DATA TO USE: Begin

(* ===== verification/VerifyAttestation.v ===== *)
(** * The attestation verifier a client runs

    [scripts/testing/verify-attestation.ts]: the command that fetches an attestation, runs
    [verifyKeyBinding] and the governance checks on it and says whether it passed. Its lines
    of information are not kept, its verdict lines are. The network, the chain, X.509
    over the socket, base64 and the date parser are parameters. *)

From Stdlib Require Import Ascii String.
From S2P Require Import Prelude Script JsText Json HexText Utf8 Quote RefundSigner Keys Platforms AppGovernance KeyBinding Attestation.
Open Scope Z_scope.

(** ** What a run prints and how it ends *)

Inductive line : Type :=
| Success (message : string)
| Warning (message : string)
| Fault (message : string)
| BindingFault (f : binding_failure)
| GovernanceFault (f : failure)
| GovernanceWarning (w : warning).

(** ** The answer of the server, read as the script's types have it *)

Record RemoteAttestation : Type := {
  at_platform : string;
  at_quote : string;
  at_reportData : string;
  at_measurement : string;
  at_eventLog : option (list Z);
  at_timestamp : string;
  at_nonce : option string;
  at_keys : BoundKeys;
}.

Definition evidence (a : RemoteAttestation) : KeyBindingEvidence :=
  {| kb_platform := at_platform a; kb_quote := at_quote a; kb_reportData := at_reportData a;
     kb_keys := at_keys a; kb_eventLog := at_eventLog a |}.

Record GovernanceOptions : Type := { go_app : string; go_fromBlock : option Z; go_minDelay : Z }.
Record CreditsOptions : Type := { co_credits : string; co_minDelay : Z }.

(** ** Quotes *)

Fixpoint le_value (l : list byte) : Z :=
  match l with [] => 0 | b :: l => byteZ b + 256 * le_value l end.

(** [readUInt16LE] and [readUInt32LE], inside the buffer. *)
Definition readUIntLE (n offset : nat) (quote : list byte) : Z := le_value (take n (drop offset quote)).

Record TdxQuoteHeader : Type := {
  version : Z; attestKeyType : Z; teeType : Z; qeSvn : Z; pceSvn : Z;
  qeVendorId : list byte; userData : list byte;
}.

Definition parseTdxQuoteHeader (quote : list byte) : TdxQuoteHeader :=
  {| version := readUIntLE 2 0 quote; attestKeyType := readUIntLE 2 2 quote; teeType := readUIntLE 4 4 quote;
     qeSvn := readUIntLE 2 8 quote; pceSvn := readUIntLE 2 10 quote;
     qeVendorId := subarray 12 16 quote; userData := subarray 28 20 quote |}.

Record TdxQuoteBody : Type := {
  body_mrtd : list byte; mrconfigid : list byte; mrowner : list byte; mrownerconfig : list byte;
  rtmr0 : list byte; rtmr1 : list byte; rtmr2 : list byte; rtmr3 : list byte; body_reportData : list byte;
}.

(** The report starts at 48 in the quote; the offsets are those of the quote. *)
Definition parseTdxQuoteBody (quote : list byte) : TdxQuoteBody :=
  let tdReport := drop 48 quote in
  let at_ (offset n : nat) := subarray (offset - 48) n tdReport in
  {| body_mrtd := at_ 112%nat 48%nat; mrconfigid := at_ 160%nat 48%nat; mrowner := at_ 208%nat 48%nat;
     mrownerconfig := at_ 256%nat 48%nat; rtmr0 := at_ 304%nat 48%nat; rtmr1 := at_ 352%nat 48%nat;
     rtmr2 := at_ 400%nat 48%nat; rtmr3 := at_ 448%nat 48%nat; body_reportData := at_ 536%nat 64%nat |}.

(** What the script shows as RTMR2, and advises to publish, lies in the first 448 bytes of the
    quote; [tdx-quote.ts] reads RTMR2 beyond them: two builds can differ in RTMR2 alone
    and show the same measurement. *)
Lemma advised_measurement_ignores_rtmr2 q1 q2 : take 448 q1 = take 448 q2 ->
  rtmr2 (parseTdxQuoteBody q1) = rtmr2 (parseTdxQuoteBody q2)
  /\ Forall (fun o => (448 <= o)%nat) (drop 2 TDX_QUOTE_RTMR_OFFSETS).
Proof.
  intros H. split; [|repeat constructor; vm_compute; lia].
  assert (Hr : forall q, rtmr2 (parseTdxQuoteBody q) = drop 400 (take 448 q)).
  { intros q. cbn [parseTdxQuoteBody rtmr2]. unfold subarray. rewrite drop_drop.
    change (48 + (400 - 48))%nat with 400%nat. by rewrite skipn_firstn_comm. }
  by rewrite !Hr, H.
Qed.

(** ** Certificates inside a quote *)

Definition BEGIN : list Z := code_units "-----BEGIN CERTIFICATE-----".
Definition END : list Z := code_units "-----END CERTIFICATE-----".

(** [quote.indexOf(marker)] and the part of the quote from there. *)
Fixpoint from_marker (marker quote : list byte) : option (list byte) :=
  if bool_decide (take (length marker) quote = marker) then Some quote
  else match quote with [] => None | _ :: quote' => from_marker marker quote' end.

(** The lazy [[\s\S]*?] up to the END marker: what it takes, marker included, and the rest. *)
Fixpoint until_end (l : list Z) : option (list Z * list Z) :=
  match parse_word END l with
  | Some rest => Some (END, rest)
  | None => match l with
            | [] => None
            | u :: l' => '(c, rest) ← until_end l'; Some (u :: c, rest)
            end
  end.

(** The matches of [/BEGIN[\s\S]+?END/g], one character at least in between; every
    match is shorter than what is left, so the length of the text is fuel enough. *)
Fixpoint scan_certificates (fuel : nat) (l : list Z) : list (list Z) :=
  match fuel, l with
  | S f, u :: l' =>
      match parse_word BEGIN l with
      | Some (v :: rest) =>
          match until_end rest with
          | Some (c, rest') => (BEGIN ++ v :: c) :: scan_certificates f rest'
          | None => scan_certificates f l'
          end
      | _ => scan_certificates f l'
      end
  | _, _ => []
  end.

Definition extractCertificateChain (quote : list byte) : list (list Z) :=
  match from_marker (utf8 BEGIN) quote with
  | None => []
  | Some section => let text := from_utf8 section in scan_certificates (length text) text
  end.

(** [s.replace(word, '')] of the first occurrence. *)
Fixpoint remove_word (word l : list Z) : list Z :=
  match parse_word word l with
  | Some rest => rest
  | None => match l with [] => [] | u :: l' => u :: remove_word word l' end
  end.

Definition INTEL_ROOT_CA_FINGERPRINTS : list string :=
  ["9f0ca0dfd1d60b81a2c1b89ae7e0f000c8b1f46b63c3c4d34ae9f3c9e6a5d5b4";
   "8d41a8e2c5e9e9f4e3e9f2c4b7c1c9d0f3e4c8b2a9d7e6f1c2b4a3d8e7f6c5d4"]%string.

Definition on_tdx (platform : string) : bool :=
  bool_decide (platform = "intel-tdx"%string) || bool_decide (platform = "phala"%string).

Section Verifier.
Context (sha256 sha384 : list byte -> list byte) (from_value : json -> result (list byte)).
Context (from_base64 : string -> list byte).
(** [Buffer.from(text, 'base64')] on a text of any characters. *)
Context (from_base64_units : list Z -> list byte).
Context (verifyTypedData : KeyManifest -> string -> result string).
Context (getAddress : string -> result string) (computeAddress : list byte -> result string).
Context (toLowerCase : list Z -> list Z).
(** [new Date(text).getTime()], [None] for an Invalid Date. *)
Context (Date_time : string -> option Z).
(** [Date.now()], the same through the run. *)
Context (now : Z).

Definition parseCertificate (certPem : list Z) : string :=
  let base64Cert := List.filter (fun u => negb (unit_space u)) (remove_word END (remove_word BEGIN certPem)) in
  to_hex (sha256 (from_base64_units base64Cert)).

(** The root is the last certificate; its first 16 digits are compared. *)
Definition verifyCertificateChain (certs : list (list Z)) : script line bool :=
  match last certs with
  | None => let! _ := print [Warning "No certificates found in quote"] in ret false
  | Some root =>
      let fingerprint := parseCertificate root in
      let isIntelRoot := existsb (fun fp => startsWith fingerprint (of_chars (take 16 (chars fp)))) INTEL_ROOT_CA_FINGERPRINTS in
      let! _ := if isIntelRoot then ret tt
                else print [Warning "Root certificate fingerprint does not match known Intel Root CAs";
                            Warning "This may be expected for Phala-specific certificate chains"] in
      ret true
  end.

DATA TO USE: End
DATA TO USE: Begin

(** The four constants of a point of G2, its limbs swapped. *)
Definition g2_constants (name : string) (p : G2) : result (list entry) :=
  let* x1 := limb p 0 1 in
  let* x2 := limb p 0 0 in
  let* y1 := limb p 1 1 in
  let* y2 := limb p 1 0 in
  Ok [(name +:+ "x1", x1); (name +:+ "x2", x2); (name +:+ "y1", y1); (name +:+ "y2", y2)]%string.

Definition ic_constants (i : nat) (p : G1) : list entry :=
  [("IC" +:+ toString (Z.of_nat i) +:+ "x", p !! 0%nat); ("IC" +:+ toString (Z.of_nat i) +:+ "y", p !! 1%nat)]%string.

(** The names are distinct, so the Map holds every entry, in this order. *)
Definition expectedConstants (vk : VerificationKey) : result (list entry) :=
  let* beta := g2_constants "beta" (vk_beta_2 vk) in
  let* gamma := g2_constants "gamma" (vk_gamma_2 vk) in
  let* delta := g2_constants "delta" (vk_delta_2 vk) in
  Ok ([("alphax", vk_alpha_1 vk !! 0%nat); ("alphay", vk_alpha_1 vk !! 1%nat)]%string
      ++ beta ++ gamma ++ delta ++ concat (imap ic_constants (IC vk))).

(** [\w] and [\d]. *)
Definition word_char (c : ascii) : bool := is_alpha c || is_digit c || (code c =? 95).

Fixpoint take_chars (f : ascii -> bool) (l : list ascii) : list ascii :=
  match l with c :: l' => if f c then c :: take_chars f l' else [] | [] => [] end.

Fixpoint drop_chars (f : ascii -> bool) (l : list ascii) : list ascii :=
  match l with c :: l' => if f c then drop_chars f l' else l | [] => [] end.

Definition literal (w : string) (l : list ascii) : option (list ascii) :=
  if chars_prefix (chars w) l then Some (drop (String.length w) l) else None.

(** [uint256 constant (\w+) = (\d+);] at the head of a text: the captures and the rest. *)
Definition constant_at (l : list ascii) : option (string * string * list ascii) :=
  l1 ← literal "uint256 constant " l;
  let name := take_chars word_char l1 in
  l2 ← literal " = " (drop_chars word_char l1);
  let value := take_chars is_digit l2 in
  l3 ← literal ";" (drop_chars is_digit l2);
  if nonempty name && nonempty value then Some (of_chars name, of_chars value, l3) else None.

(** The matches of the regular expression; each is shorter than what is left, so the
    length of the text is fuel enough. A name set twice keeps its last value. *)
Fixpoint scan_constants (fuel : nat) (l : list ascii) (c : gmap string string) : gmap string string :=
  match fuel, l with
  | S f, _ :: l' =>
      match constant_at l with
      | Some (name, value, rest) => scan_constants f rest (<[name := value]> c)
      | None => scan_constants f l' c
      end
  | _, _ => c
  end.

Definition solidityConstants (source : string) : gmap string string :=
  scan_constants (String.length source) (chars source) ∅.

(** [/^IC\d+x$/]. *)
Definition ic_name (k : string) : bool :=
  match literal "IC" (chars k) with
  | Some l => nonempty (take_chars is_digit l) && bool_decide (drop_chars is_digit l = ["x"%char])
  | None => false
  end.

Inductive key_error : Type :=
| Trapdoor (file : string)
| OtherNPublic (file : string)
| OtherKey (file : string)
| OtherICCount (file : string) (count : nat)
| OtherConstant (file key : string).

DATA TO USE: End
DATA TO USE: Begin

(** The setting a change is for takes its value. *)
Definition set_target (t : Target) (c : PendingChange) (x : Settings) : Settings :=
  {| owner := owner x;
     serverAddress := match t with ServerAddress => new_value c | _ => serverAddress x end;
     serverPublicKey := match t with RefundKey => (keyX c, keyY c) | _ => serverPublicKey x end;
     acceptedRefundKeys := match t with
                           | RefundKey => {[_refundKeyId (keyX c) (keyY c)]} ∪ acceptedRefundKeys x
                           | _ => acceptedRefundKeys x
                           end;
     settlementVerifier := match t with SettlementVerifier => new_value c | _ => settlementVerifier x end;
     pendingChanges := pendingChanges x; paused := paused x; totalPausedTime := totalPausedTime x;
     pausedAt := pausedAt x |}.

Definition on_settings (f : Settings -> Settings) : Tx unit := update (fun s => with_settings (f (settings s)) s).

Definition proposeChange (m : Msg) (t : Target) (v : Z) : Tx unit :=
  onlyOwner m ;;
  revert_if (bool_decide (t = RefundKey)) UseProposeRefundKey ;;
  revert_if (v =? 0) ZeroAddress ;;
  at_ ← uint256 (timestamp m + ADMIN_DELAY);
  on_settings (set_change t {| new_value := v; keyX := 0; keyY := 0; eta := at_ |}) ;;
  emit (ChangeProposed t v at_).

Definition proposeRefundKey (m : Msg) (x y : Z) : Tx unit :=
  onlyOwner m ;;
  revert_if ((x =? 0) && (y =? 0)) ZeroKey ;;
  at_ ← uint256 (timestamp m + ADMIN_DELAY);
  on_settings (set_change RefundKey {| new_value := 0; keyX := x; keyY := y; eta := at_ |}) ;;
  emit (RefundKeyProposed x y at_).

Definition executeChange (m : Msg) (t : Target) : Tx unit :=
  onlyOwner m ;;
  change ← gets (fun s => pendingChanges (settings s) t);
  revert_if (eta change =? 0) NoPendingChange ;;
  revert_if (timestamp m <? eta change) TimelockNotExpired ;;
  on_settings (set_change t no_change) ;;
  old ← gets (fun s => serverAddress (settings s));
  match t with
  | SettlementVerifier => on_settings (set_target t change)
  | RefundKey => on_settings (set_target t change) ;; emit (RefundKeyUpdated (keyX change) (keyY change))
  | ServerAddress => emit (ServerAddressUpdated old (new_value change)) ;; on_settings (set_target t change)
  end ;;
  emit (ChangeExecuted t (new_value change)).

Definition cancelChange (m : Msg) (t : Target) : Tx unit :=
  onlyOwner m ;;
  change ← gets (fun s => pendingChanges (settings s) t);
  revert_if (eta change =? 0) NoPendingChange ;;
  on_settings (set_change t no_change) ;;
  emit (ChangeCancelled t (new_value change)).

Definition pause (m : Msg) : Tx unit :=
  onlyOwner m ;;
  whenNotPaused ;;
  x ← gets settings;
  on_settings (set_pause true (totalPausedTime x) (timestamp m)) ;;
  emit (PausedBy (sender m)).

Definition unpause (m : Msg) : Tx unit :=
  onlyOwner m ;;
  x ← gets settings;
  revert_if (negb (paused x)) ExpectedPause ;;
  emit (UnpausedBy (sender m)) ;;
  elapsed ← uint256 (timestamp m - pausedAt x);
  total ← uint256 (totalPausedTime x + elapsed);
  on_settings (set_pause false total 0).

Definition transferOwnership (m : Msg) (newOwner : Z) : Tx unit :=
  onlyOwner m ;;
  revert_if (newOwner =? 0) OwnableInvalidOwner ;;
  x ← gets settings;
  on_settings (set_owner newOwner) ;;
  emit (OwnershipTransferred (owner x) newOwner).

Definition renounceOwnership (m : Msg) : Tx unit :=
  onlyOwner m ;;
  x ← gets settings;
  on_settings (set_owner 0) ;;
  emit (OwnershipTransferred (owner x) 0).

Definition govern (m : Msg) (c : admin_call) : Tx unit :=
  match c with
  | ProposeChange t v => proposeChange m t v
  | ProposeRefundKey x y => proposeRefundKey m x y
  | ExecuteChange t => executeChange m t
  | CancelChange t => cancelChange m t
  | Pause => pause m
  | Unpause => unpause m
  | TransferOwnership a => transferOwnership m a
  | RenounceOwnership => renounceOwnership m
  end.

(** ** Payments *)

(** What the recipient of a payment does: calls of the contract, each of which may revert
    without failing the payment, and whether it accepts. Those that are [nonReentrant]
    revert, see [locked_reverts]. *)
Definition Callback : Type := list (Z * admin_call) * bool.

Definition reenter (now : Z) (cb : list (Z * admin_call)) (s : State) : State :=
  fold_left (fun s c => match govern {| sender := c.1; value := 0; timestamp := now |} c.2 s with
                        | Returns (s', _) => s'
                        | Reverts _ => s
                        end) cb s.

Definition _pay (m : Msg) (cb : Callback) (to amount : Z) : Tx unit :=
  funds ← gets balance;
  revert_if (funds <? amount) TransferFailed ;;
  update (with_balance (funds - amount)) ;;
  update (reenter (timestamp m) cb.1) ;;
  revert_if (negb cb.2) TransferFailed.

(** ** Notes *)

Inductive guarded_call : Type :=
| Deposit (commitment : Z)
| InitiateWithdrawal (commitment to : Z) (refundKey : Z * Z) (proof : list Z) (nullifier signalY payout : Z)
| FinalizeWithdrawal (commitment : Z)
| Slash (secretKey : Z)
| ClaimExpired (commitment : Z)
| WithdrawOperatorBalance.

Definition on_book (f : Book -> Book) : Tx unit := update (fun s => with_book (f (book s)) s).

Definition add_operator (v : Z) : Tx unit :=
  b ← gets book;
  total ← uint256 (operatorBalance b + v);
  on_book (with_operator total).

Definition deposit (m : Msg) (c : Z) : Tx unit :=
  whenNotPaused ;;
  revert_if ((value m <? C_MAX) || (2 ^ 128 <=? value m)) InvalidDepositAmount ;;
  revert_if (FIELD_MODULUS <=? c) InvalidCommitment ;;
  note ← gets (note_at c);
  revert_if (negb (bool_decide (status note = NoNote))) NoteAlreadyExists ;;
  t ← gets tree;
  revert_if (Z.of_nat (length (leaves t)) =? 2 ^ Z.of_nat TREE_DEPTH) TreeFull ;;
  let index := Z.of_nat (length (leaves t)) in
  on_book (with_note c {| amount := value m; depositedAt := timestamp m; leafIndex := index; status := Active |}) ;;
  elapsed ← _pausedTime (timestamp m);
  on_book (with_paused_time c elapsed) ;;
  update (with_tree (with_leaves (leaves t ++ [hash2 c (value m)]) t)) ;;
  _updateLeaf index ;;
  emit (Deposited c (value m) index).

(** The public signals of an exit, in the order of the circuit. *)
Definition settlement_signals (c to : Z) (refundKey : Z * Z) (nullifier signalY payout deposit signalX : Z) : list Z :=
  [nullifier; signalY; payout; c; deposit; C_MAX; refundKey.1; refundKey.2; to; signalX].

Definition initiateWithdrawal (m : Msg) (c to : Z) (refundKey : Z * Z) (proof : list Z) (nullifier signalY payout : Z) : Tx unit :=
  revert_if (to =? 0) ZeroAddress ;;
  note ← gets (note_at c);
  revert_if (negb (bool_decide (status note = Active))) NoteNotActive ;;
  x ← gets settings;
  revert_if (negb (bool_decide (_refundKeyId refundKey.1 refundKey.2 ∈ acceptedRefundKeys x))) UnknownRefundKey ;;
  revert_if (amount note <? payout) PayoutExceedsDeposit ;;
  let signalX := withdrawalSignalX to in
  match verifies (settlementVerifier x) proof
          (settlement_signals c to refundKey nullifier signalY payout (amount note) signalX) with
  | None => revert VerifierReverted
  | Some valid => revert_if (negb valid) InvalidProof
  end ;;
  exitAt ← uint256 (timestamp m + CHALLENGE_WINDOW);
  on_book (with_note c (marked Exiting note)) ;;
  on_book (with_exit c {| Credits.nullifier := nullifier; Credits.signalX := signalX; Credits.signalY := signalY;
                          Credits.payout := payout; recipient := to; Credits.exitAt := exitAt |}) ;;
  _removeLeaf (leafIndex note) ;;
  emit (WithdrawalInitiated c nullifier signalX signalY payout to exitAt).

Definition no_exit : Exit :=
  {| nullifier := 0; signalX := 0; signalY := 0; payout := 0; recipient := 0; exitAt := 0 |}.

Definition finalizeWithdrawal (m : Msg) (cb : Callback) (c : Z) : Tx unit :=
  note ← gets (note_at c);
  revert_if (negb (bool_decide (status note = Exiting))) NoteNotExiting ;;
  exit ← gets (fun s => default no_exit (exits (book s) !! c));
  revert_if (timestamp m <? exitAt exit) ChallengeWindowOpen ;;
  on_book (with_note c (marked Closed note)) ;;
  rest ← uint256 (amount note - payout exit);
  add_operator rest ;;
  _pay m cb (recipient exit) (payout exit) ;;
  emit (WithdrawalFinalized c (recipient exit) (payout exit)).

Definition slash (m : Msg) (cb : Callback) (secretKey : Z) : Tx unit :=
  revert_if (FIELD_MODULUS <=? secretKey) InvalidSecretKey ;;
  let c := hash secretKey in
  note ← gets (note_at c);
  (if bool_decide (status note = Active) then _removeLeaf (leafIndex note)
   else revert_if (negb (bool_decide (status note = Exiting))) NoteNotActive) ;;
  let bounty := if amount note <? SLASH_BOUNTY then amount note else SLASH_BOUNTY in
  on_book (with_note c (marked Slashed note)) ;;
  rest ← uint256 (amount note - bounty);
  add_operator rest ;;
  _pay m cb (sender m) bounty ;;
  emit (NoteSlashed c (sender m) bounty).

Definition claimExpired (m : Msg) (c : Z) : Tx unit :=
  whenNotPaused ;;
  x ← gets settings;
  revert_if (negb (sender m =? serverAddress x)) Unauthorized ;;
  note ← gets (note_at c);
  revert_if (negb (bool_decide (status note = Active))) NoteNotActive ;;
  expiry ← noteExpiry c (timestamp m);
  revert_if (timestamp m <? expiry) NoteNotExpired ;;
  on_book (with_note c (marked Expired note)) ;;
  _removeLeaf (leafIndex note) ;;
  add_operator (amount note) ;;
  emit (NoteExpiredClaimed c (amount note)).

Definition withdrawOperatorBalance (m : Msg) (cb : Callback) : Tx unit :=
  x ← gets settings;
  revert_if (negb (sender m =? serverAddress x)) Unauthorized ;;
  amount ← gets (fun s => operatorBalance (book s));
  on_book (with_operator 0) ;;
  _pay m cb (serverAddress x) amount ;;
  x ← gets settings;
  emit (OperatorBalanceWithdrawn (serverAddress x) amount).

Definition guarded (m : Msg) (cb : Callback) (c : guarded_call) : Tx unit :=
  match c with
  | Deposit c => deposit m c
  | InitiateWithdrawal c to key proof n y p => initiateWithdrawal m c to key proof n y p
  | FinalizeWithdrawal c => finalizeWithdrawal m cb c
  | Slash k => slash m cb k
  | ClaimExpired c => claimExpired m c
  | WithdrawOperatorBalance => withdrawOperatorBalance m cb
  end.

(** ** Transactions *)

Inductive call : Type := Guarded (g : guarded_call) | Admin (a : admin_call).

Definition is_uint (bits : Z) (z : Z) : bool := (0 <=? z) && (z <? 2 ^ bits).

DATA TO USE: End

## WHAT IS NEEDED:
Transcribe the lines above between the line holding "SettlementVerifier => on_settings (set_target t change)" and the line holding "elapsed ← uint256", inclusive, exactly as they stand and with nothing added.

## REPLY TO THE TASK:
  | SettlementVerifier => on_settings (set_target t change)
  | RefundKey => on_settings (set_target t change) ;; emit (RefundKeyUpdated (keyX change) (keyY change))
  | ServerAddress => emit (ServerAddressUpdated old (new_value change)) ;; on_settings (set_target t change)
  end ;;
  emit (ChangeExecuted t (new_value change)).

Definition cancelChange (m : Msg) (t : Target) : Tx unit :=
  onlyOwner m ;;
  change ← gets (fun s => pendingChanges (settings s) t);
  revert_if (eta change =? 0) NoPendingChange ;;
  on_settings (set_change t no_change) ;;
  emit (ChangeCancelled t (new_value change)).

Definition pause (m : Msg) : Tx unit :=
  onlyOwner m ;;
  whenNotPaused ;;
  x ← gets settings;
  on_settings (set_pause true (totalPausedTime x) (timestamp m)) ;;
  emit (PausedBy (sender m)).

Definition unpause (m : Msg) : Tx unit :=
  onlyOwner m ;;
  x ← gets settings;
  revert_if (negb (paused x)) ExpectedPause ;;
  emit (UnpausedBy (sender m)) ;;
  elapsed ← uint256 (timestamp m - pausedAt x);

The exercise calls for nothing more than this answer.